Requirement: Look below for the line containing "Proof. intros (E1" and the line containing "shape cf (set_tails (slot"; repeat exactly those two lines and all lines between them, and nothing else.

#####

(** The load or store of the youngest instance. *)
Lemma recover_LSQ v c A bp L rtail ltail :
  linked v (qs c) (win c) A bp (L + 1, L) → shape cf (set_tails rtail ltail (win c)) →
  (∀ n, creator v true n = None) → L + 1 < 2 ^ 32 →
  (0 < LSQ_num (win c))%nat → rs_spec_mode <$> last (linsts cf (win c)) = Some true →
  ∃ c' A', squash (InLSQ (prev_slot (LSQ_size cf) ltail)) c = Ok c' ∧
    linked v (qs c') (drop_LSQ (win c')) A' bp (L + 1, L) ∧
    prev_slot (LSQ_size cf) ltail = slot (LSQ_size cf) (LSQ_head (win c)) (LSQ_num (win c) - 1) ∧
    shrinks c (set_win (drop_LSQ (win c')) c') ∧ same_frame (win c) (win c') ∧
    agree shape_view (win c) (win c') ∧ A' RWork = A RWork ∧ A' REvent = A REvent ∧ (∀ s, station (win c') (InRUU s) = station (win c) (InRUU s)).
Proof.
  intros Hli Hsh HnoS HL Hnum Hspec. set (li := prev_slot (LSQ_size cf) ltail).
  assert (li = slot (LSQ_size cf) (LSQ_head (win c)) (LSQ_num (win c) - 1)) as Hlis.
  { subst li. pose proof (sh_ltail _ _ Hsh) as Ht. cbn in Ht. rewrite Ht.
    replace (LSQ_num (win c)) with (S (LSQ_num (win c) - 1)) at 1 by lia.
    apply prev_slot_slot, (sh_lpos _ _ Hsh). }
  assert (LSQ_num (win c) ≤ LSQ_size cf)%nat as Hle by apply (sh_lnum _ _ Hsh).
  assert (live cf (win c) (InLSQ li)) as Hlv.
  { cbn. apply elem_of_slots. exists (LSQ_num (win c) - 1)%nat. split; [lia|done]. }
  destruct (live_station cf (set_tails rtail ltail (win c)) (InLSQ li) Hsh Hlv) as [rs Hp].
  change (station (win c) (InLSQ li) = Some rs) in Hp.
  destruct (sh_len _ _ Hsh (InLSQ li) rs Hp) as (_ & Hlen & _).
  assert (rs_spec_mode (rs_inst_of rs) = true) as Hsp.
  { unfold linsts, lsq_slots in Hspec. rewrite (insts_at_snoc _ _ _ _ rs) in Hspec; [|done|by rewrite <- Hlis].
    rewrite last_snoc in Hspec. by injection Hspec. }
  assert (∀ spec n k, creator v spec n ≠ Some (InLSQ li, k)) as Hno.
  { intros [] n k Hc; [by rewrite HnoS in Hc|].
    destruct (cv_creator _ _ _ _ (li_cv _ _ _ _ _ _ Hli) _ _ _ _ Hc) as (rs0 & Hp0 & _ & _ & _ & Hs0 & _). congruence. }
  destruct (squash_linked v c A bp L (InLSQ li) rs drop_LSQ Hli Hlv Hp Hlen Hno HL) as (q & w & Hrun & Hfr & Hst & Hli').
  - done.
  - intros w Hfr0 q0. rewrite Hlis. by apply live_drop_LSQ.
  - pose proof (fun q0 => proj1 (live_drop_LSQ (win c) w q0 Hfr (conj Hnum Hle))) as Hlw. rewrite <- Hlis in Hlw.
    exists (set_win w (set_qs q c)), (no_consumers (InLSQ li) A). split; [done|]. split; [done|]. split; [done|].
    split; [|split; [done|split; [|split; [|split]]]].
    + split; [apply Hfr|]. split; [apply Hfr|]. split; [|done]. intros q0 Hq0. destruct (Hlw q0 Hq0) as [? ?].
      split; [done|]. change (station w q0 = station (win c) q0). rewrite Hst. by rewrite decide_False.
    + eapply agree_upd; [exact Hp|exact Hst|]. unfold shape_view. cbn. by rewrite !length_insert.
    + done.
    + done.
    + intros s. cbn. change (RUU w !! s) with (station w (InRUU s)). rewrite Hst. by rewrite decide_False.
Qed.

(** The youngest instance. *)
Lemma last_rinst w rs : shape cf w → (0 < RUU_num w)%nat → ruu_nth cf w (RUU_num w - 1) = Some rs →
  rinsts cf w = insts_at (RUU w) (slots (RUU_size cf) (RUU_head w) (RUU_num w - 1)) ++ [rs_inst_of rs].
Proof. intros Hs Hn Hr. by apply insts_at_snoc. Qed.

Lemma last_linst w : shape cf w → (0 < LSQ_num w)%nat → ∃ i,
  linsts cf w = insts_at (LSQ w) (slots (LSQ_size cf) (LSQ_head w) (LSQ_num w - 1)) ++ [i].
Proof.
  intros Hs Hn. destruct (lookup_lt_is_Some_2 (LSQ w) (slot (LSQ_size cf) (LSQ_head w) (LSQ_num w - 1))) as [rs Hr].
  { rewrite (sh_lsq _ _ Hs). apply slot_lt, (sh_lpos _ _ Hs). }
  exists (rs_inst_of rs). by apply insts_at_snoc.
Qed.

(** An address computation has its load or store in the other buffer. *)
Lemma last_in_step w rs : shape cf w → (0 < RUU_num w)%nat → ruu_nth cf w (RUU_num w - 1) = Some rs →
  ea_comp (rs_inst_of rs) = true →
  (0 < LSQ_num w)%nat ∧ rs_spec_mode <$> last (linsts cf w) = Some (rs_spec_mode (rs_inst_of rs)).
Proof.
  intros Hs Hn Hr Hea. pose proof (sh_sync _ _ Hs) as Hsy. rewrite (last_rinst w rs Hs Hn Hr) in Hsy.
  rewrite filter_app, filter_cons_True, fmap_app in Hsy by done. cbn [base.filter list_filter fmap list_fmap] in Hsy.
  assert (last (rs_spec_mode <$> linsts cf w) = Some (rs_spec_mode (rs_inst_of rs))) as Hl by (rewrite <- Hsy; apply last_snoc).
  rewrite fmap_last in Hl. split; [|done]. destruct (decide (LSQ_num w = 0%nat)) as [H0|]; [|lia].
  unfold linsts, lsq_slots in Hl. by rewrite H0 in Hl.
Qed.

Definition drop_both (b : bool) (w : window) : window := drop_RUU (if b then drop_LSQ w else w).

Lemma same_frame_drop b r l w w' :
  same_frame w w' → same_frame (set_tails r l (drop_both b w)) (set_tails r l (drop_both b w')).
Proof. intros (E1 & E2 & E3 & E4 & E5 & E6 & E7 & E8). destruct b; repeat split; cbn; congruence. Qed.

Lemma shape_drop w rtail ltail rs :
  shape cf (set_tails rtail ltail w) → (0 < RUU_num w)%nat → ruu_nth cf w (RUU_num w - 1) = Some rs →
  shape cf (set_tails (slot (RUU_size cf) (RUU_head w) (RUU_num w - 1))
    (if ea_comp (rs_inst_of rs) then slot (LSQ_size cf) (LSQ_head w) (LSQ_num w - 1) else ltail)
    (drop_both (ea_comp (rs_inst_of rs)) w)).
Proof.
  intros Hs Hn Hr. set (w0 := set_tails rtail ltail w) in *.
  pose proof (last_rinst w0 rs Hs Hn Hr) as HR. cbn [RUU RUU_head RUU_num w0 set_tails] in HR.
  pose proof (sh_rin _ _ Hs) as Hrin. pose proof (sh_lin _ _ Hs) as Hlin. pose proof (sh_sync _ _ Hs) as Hsy.
  rewrite HR in Hrin, Hsy. apply Forall_app in Hrin as [Hrin _]. rewrite filter_app, fmap_app in Hsy.
  pose proof (sh_rnum _ _ Hs). pose proof (sh_lnum _ _ Hs). cbn [RUU_num LSQ_num w0 set_tails] in *.
  destruct (ea_comp (rs_inst_of rs)) eqn:Hea.
  - destruct (last_in_step w0 rs Hs Hn Hr Hea) as [Hln _]. destruct (last_linst w0 Hs Hln) as [i HL].
    cbn [LSQ LSQ_head LSQ_num w0 set_tails] in HL, Hln.
    rewrite HL in Hlin, Hsy. apply Forall_app in Hlin as [Hlin _]. rewrite filter_cons_True in Hsy by done.
    rewrite fmap_app in Hsy. apply app_inj_tail in Hsy as [Hsy _].
    destruct Hs; split; try done; cbn [RUU_num LSQ_num set_tails drop_both drop_RUU drop_LSQ]; lia.
  - rewrite filter_cons_False, app_nil_r in Hsy by congruence.
    destruct Hs; split; try done; cbn [RUU_num LSQ_num set_tails drop_both drop_RUU drop_LSQ]; lia.
Qed.

(** One iteration of the walk. *)
Definition recover_step (ri li ltail : nat) c : result (nat * nat * core MS) :=
  rs ← get_rs (win c) (InRUU ri);
  '(li', ltail', c) ←
    (if ea_comp (rs_inst_of rs) then
       if bool_decide (LSQ_num (win c) = 0%nat) then Fault (Panic "RUU and LSQ out of sync") else
       c ← squash (InLSQ li) c;
       Ok (prev_slot (LSQ_size cf) li, li, set_win (drop_LSQ (win c)) c)
     else Ok (li, ltail, c));
  c ← squash (InRUU ri) c;
  Ok (li', ltail', set_win (drop_RUU (win c)) c).

Lemma recover_loop_step fuel branch ri li rtail ltail c :
  recover_loop cf (S fuel) branch ri li rtail ltail c =
    if bool_decide (ri = branch) then Ok (rtail, ltail, c) else
    if bool_decide (RUU_num (win c) = 0%nat) then Fault (Panic "empty RUU") else
    if bool_decide (ri = RUU_head (win c)) then Fault (Panic "RUU head and tail broken") else
    '(li', ltail', c) ← recover_step ri li ltail c;
    recover_loop cf fuel branch (prev_slot (RUU_size cf) ri) li' ri ltail' c.
Proof.
  cbn [recover_loop]. do 3 (case_bool_decide; [done|]). unfold recover_step.
  destruct (get_rs _ _) as [rs|]; [|done]. cbn [mbind result_bind].
  destruct (if ea_comp (rs_inst_of rs) then _ else _) as [[[li' lt'] c1]|]; [|done]. cbn [mbind result_bind].
  by destruct (squash (InRUU ri) c1).
Qed.

Lemma recover_step_good v c A bp L rtail ltail rs :
  linked v (qs c) (win c) A bp (L + 1, L) → shape cf (set_tails rtail ltail (win c)) → A RWork = [] →
  (∀ n, creator v true n = None) → L + 1 < 2 ^ 32 → (0 < RUU_num (win c))%nat →
  ruu_nth cf (win c) (RUU_num (win c) - 1) = Some rs → rs_spec_mode (rs_inst_of rs) = true →
  ∃ ltail' c' A', let ri := slot (RUU_size cf) (RUU_head (win c)) (RUU_num (win c) - 1) in
    recover_step ri (prev_slot (LSQ_size cf) ltail) ltail c = Ok (prev_slot (LSQ_size cf) ltail', ltail', c') ∧
    linked v (qs c') (win c') A' bp (L + 1, L) ∧ shape cf (set_tails ri ltail' (win c')) ∧ A' RWork = [] ∧
    A' REvent = A REvent ∧ shrinks c c' ∧ RUU_num (win c') = (RUU_num (win c) - 1)%nat.
Proof.
  intros Hli Hsh HAw HnoS HL Hn Hr Hsp. cbv zeta. set (ri := slot _ _ _).
  assert (RUU_num (win c) ≤ RUU_size cf)%nat as Hle by apply (sh_rnum _ _ Hsh).
  pose proof (shape_drop (win c) rtail ltail rs Hsh Hn Hr) as Hsh'. fold ri in Hsh'.
  unfold recover_step. rewrite (get_rs_station (win c) (InRUU ri) rs Hr). cbn [mbind result_bind].
  assert (∃ ltail' c1 A1,
    (if ea_comp (rs_inst_of rs) then
       if bool_decide (LSQ_num (win c) = 0%nat) then Fault (Panic "RUU and LSQ out of sync") else
       c ← squash (InLSQ (prev_slot (LSQ_size cf) ltail)) c;
       Ok (prev_slot (LSQ_size cf) (prev_slot (LSQ_size cf) ltail), prev_slot (LSQ_size cf) ltail, set_win (drop_LSQ (win c)) c)
     else Ok (prev_slot (LSQ_size cf) ltail, ltail, c)) = Ok (prev_slot (LSQ_size cf) ltail', ltail', c1) ∧
    linked v (qs c1) (win c1) A1 bp (L + 1, L) ∧ A1 RWork = [] ∧ A1 REvent = A REvent ∧ shrinks c c1 ∧
    shape cf (set_tails ri ltail' (drop_RUU (win c1))) ∧ RUU_num (win c1) = RUU_num (win c) ∧
    station (win c1) (InRUU ri) = Some rs) as (ltail' & c1 & A1 & -> & Hli1 & HA1 & HE1 & Hsk1 & Hsh1 & Hn1 & Hr1).
  { destruct (ea_comp (rs_inst_of rs)) eqn:Hea.
    - destruct (last_in_step (set_tails rtail ltail (win c)) rs Hsh Hn Hr Hea) as [Hln Hls].
      cbn [LSQ_num set_tails] in Hln. rewrite bool_decide_false by lia.
      destruct (recover_LSQ v c A bp L rtail ltail Hli Hsh HnoS HL Hln) as (c1 & A1 & -> & Hli1 & Hlis & Hsk & Hfr & Hag & HA1 & HE1 & Hst);
        [etransitivity; [exact Hls|by rewrite Hsp]|]. cbn [mbind result_bind].
      exists (prev_slot (LSQ_size cf) ltail), (set_win (drop_LSQ (win c1)) c1), A1. split; [done|].
      split; [done|]. split; [by rewrite HA1|]. split; [done|]. split; [done|]. split; [|split; [apply Hfr|transitivity (station (win c1) (InRUU ri)); [done|rewrite Hst; exact Hr]]].
      rewrite Hlis. eapply agree_shape; [| |exact Hsh'].
      + by apply (same_frame_drop true).
      + intros q. cbn. apply (Hag q).
    - exists ltail, c, A. split; [done|]. split; [done|]. split; [done|]. split; [done|]. split; [apply shrinks_refl|]. done. }
  cbn [mbind result_bind]. pose proof Hsk1 as (Eh & Elh & Hlv1 & _).
  assert (ri = slot (RUU_size cf) (RUU_head (win c1)) (RUU_num (win c1) - 1)) as Hri by (by rewrite Eh, Hn1).
  assert (live cf (win c1) (InRUU ri)) as Hlv.
  { cbn. apply elem_of_slots. exists (RUU_num (win c1) - 1)%nat. rewrite Hn1, Eh. split; [lia|done]. }
  assert (∀ spec n k, creator v spec n ≠ Some (InRUU ri, k)) as Hno.
  { intros [] n k Hc; [by rewrite HnoS in Hc|].
    destruct (cv_creator _ _ _ _ (li_cv _ _ _ _ _ _ Hli1) _ _ _ _ Hc) as (rs0 & Hp0 & _ & _ & _ & Hs0 & _). congruence. }
  destruct (squash_linked v c1 A1 bp L (InRUU ri) rs drop_RUU Hli1 Hlv Hr1) as (q & w & -> & Hfr & Hst & Hli2).
  - by apply (sh_len _ _ Hsh (InRUU ri) rs Hr).
  - done.
  - done.
  - done.
  - intros w Hfr0 q0. rewrite Hri. apply live_drop_RUU; [done|lia].
  - cbn [mbind result_bind win set_win]. exists ltail', (set_win (drop_RUU w) (set_win w (set_qs q c1))), (no_consumers (InRUU ri) A1).
    split; [done|]. split; [done|]. split; [|split; [done|split; [done|split]]].
    + eapply agree_shape; [| |exact Hsh1].
      * by apply (same_frame_drop false).
      * intros p'. cbn. change (shape_view <$> station w p' = shape_view <$> station (win c1) p'). rewrite Hst. case_decide; [|done].
        subst p'. rewrite Hr1. cbn. unfold shape_view. cbn. by rewrite !length_insert.
    + eapply shrinks_trans; [exact Hsk1|]. split; [apply Hfr|]. split; [apply Hfr|]. split; [|done].
      intros q0 Hq0. apply (live_drop_RUU (win c1)) in Hq0 as [Hq0 Hne]; [|done|lia].
      split; [done|]. change (station w q0 = station (win c1) q0). rewrite Hst, decide_False; [done|]. by rewrite Hri.
    + cbn. destruct Hfr as (_ & _ & -> & _). by rewrite Hn1.
Qed.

#####

Answer to the problem:
Proof. intros (E1 & E2 & E3 & E4 & E5 & E6 & E7 & E8). destruct b; repeat split; cbn; congruence. Qed.

Lemma shape_drop w rtail ltail rs :
  shape cf (set_tails rtail ltail w) → (0 < RUU_num w)%nat → ruu_nth cf w (RUU_num w - 1) = Some rs →
  shape cf (set_tails (slot (RUU_size cf) (RUU_head w) (RUU_num w - 1))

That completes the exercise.